→ WHAT TO PRODUCE
Below are records; report the number of lines in them that include the word "Message", with no other text.

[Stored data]
-- Opening Marker --
(** C9.  For a caller that resolves to a user, [resonate_post] and
    [cherish_post] succeed.  When a post has the given identifier, the first
    such document gets its [resonates] (respectively [cherishes]) raised by
    exactly 1 and keeps every other field, documents with another identifier
    and all user documents are unchanged; when no post has the identifier,
    the call still succeeds and the store is unchanged. *)
Theorem reactions_increment_one_counter env payload post_id s user :
  caller payload s = Ok user ->
  let r := serve env (POST_posts_resonate payload post_id) s in
  let c := serve env (POST_posts_cherish payload post_id) s in
  fst r = Ok (Message "Resonated with post") /\
  fst c = Ok (Message "Cherished post") /\
  users (snd r) = users s /\ users (snd c) = users s /\
  length (posts (snd r)) = length (posts s) /\
  length (posts (snd c)) = length (posts s) /\
  (find_one (post_id_is post_id) (posts s) = None -> snd r = s /\ snd c = s) /\
  (forall post,
     find_one (post_id_is post_id) (posts s) = Some post ->
     exists post_r post_c,
       find_one (post_id_is post_id) (posts (snd r)) = Some post_r /\
       find_one (post_id_is post_id) (posts (snd c)) = Some post_c /\
       posts (snd r) = update_one (post_id_is post_id) (fun _ => post_r) (posts s) /\
       posts (snd c) = update_one (post_id_is post_id) (fun _ => post_c) (posts s) /\
       Post.resonates post_r = Post.resonates post + 1 /\
       Post.cherishes post_r = Post.cherishes post /\
       Post.cherishes post_c = Post.cherishes post + 1 /\
       Post.resonates post_c = Post.resonates post /\
       same_but_counters post post_r /\ same_but_counters post post_c) /\
  (forall n q,
     nth_error (posts s) n = Some q -> Post.id q <> post_id ->
     nth_error (posts (snd r)) n = Some q /\ nth_error (posts (snd c)) n = Some q).
Proof.
  intros Hc. cbv zeta.
  rewrite serve_POST_posts_resonate, serve_POST_posts_cherish, Hc. simpl.
  rewrite !update_one_length.
  do 6 (split; [reflexivity|]). split; [|split].
  - intros Hnone. rewrite !(update_one_none _ _ _ Hnone). now rewrite db_eta.
  - intros post Hf. exists (inc_resonates 1 post), (inc_cherishes 1 post).
    rewrite !find_one_update_one_same by reflexivity. rewrite Hf.
    rewrite <- !(update_one_found _ _ _ _ Hf).
    unfold same_but_counters. simpl. now repeat split.
  - intros n q Hn Hq.
    assert (post_id_is post_id q = false) by now apply String.eqb_neq.
    split; now apply nth_error_update_one_other.
Qed.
-- Closing Marker --
→ RESULT BELOW
2